## Task to carry out
Repeat only the stretch of lines below that runs from the line with "eexists. split; [done|]. split; [cbn;" through the line with "Z.add_0_r. split; [|split].", unaltered.

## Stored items
Segment Open

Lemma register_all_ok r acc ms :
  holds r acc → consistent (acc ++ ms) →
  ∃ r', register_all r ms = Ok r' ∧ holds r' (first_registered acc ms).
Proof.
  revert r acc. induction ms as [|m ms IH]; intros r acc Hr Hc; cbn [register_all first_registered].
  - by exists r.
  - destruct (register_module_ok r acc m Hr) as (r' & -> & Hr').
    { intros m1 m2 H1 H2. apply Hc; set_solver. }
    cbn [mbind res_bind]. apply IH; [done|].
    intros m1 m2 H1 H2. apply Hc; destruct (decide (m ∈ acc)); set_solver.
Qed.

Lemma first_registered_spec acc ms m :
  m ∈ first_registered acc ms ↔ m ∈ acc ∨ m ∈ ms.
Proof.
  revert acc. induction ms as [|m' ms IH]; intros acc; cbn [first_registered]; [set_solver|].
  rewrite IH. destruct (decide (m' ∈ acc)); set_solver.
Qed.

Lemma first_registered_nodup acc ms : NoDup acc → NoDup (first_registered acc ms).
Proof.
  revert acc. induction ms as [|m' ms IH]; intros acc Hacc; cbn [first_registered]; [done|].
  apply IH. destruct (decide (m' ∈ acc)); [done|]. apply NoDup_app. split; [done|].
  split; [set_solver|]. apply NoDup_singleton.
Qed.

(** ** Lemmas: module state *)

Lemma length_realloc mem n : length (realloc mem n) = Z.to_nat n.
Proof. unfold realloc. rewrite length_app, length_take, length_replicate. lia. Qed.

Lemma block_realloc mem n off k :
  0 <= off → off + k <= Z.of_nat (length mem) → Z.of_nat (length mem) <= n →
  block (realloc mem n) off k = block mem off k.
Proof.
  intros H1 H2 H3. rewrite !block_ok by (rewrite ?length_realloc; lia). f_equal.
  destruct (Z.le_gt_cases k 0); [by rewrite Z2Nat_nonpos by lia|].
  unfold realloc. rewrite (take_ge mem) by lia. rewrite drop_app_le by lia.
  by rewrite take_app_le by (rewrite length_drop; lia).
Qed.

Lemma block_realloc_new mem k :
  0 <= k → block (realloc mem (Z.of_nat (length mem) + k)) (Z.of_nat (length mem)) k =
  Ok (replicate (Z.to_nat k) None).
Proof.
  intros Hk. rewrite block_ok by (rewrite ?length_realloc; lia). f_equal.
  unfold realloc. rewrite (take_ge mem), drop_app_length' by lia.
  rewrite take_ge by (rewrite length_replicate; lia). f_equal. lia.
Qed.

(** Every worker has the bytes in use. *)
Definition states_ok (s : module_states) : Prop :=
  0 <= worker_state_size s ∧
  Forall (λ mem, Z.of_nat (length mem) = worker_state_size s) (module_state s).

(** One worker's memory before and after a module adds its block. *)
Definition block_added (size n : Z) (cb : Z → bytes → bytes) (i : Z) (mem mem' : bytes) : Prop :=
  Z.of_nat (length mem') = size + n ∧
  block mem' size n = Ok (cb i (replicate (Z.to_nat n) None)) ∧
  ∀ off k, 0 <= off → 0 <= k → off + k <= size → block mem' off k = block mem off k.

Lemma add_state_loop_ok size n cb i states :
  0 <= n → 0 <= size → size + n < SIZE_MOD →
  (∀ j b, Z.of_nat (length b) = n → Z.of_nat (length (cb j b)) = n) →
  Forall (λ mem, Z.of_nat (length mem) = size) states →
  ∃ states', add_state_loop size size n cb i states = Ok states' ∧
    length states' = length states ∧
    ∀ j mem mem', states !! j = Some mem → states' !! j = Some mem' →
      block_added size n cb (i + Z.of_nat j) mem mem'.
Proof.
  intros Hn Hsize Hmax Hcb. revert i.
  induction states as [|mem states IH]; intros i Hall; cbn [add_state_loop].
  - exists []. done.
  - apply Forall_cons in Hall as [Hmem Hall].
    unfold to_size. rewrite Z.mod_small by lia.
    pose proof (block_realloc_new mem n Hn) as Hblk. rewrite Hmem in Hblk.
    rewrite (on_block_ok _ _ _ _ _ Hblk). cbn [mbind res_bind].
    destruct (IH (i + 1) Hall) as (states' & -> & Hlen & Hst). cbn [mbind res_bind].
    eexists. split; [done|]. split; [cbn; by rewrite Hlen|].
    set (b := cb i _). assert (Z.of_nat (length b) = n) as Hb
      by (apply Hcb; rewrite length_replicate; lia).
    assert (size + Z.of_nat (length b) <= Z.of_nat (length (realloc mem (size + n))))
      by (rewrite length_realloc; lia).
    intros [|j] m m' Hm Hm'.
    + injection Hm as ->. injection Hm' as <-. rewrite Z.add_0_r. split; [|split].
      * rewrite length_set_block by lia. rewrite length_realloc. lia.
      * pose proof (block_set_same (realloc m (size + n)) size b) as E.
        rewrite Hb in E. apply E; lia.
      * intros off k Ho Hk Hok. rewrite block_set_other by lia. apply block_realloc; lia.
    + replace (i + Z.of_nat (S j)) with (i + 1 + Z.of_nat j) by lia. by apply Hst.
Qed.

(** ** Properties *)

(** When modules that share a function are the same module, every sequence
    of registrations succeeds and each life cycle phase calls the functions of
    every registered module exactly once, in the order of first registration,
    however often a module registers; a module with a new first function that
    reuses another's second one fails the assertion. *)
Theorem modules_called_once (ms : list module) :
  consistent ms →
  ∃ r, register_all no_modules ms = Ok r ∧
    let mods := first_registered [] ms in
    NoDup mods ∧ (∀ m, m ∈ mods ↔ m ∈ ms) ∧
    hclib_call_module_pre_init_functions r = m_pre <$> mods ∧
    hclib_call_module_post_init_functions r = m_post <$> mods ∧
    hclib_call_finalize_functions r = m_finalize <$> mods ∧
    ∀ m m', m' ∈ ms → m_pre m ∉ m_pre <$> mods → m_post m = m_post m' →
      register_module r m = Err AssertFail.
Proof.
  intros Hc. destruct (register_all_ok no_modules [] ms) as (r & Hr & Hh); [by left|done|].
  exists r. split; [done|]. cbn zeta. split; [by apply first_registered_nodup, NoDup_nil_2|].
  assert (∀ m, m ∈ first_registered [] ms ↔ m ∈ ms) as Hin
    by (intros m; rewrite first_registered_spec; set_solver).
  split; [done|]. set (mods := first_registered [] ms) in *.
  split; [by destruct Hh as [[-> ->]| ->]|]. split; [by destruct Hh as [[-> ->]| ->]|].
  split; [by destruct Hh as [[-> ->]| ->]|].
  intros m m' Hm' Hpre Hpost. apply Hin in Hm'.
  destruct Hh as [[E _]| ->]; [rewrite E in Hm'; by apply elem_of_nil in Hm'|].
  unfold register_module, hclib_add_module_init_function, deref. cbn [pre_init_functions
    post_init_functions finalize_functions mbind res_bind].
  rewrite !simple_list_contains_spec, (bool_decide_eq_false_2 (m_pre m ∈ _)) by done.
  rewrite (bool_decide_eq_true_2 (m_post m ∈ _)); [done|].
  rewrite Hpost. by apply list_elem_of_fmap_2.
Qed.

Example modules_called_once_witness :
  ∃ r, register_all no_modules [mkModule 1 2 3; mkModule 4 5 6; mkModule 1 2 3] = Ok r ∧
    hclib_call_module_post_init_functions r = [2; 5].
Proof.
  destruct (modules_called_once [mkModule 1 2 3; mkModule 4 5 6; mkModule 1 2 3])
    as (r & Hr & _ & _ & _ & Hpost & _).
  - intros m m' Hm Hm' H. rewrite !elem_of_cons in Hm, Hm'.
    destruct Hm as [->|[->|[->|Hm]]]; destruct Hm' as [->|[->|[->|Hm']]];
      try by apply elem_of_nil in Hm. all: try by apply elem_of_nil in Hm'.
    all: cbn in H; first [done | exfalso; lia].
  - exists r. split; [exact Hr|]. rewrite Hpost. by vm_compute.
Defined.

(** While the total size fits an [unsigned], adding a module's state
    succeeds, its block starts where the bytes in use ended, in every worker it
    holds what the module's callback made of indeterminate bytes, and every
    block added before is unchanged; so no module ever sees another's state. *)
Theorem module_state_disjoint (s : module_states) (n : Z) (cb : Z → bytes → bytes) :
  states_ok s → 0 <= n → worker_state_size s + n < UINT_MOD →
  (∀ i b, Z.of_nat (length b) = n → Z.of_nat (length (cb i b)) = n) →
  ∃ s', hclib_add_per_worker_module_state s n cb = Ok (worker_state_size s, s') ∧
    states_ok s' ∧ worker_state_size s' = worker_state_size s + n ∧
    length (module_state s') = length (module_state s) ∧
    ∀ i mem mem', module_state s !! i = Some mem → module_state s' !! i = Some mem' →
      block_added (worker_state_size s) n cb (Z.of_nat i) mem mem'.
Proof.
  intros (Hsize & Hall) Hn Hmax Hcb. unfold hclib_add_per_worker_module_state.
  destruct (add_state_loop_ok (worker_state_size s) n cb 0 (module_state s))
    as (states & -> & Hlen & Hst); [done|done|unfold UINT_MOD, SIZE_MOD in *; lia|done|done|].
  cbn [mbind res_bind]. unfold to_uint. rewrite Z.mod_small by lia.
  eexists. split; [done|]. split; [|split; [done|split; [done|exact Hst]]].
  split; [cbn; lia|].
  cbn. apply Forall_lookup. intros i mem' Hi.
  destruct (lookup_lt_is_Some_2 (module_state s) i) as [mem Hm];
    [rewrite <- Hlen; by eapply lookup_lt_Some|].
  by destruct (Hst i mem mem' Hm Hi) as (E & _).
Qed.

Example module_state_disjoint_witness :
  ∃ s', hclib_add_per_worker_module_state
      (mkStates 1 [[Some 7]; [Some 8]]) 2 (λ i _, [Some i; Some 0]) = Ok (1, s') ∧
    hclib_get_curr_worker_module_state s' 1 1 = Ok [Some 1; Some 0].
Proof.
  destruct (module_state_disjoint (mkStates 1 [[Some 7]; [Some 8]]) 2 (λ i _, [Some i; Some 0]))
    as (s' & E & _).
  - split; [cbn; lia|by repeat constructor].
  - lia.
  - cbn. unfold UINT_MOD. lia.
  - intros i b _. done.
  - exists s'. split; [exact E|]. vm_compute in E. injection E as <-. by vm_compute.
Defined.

Segment Closed
Segment Open

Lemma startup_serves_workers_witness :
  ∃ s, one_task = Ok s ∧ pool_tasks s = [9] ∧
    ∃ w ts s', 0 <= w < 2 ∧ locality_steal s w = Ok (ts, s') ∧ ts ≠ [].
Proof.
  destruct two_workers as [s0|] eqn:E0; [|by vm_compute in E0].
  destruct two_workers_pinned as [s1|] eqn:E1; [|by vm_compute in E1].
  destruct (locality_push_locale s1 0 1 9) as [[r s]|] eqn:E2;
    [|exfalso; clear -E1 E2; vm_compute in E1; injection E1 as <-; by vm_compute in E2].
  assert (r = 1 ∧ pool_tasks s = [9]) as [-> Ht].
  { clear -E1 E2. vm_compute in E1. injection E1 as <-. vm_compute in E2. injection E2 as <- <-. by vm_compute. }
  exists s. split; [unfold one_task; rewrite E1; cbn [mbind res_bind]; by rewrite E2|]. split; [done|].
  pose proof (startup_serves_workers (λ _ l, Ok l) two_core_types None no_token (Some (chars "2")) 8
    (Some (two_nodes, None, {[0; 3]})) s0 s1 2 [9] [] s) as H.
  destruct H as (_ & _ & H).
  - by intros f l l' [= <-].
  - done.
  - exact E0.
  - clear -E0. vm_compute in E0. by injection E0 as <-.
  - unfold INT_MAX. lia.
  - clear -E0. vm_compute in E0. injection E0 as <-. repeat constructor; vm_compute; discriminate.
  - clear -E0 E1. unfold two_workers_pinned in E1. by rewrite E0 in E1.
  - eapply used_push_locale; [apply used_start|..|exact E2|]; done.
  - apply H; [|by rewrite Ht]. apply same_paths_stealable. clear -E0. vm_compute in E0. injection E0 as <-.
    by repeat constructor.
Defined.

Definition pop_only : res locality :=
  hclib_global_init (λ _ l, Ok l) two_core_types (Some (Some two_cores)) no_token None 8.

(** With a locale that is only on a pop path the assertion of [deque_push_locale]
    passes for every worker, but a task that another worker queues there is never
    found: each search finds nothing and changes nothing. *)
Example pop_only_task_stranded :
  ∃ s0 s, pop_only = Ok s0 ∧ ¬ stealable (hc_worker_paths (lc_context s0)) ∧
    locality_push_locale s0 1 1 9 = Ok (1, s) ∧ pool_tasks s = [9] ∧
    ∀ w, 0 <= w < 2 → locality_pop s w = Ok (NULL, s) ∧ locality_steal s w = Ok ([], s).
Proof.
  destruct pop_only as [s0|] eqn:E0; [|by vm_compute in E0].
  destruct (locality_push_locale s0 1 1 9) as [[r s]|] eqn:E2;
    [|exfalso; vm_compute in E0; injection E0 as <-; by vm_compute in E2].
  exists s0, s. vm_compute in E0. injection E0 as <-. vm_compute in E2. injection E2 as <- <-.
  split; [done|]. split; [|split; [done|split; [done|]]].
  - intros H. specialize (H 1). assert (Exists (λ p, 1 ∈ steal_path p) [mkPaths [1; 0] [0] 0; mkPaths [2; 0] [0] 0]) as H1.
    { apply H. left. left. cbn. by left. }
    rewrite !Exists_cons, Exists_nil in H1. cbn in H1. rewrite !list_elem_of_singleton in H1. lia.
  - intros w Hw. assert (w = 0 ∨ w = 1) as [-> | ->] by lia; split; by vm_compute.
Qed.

Segment Closed

## Answer to this task
    eexists. split; [done|]. split; [cbn; by rewrite Hlen|].
    set (b := cb i _). assert (Z.of_nat (length b) = n) as Hb
      by (apply Hcb; rewrite length_replicate; lia).
    assert (size + Z.of_nat (length b) <= Z.of_nat (length (realloc mem (size + n))))
      by (rewrite length_realloc; lia).
    intros [|j] m m' Hm Hm'.
    + injection Hm as ->. injection Hm' as <-. rewrite Z.add_0_r. split; [|split].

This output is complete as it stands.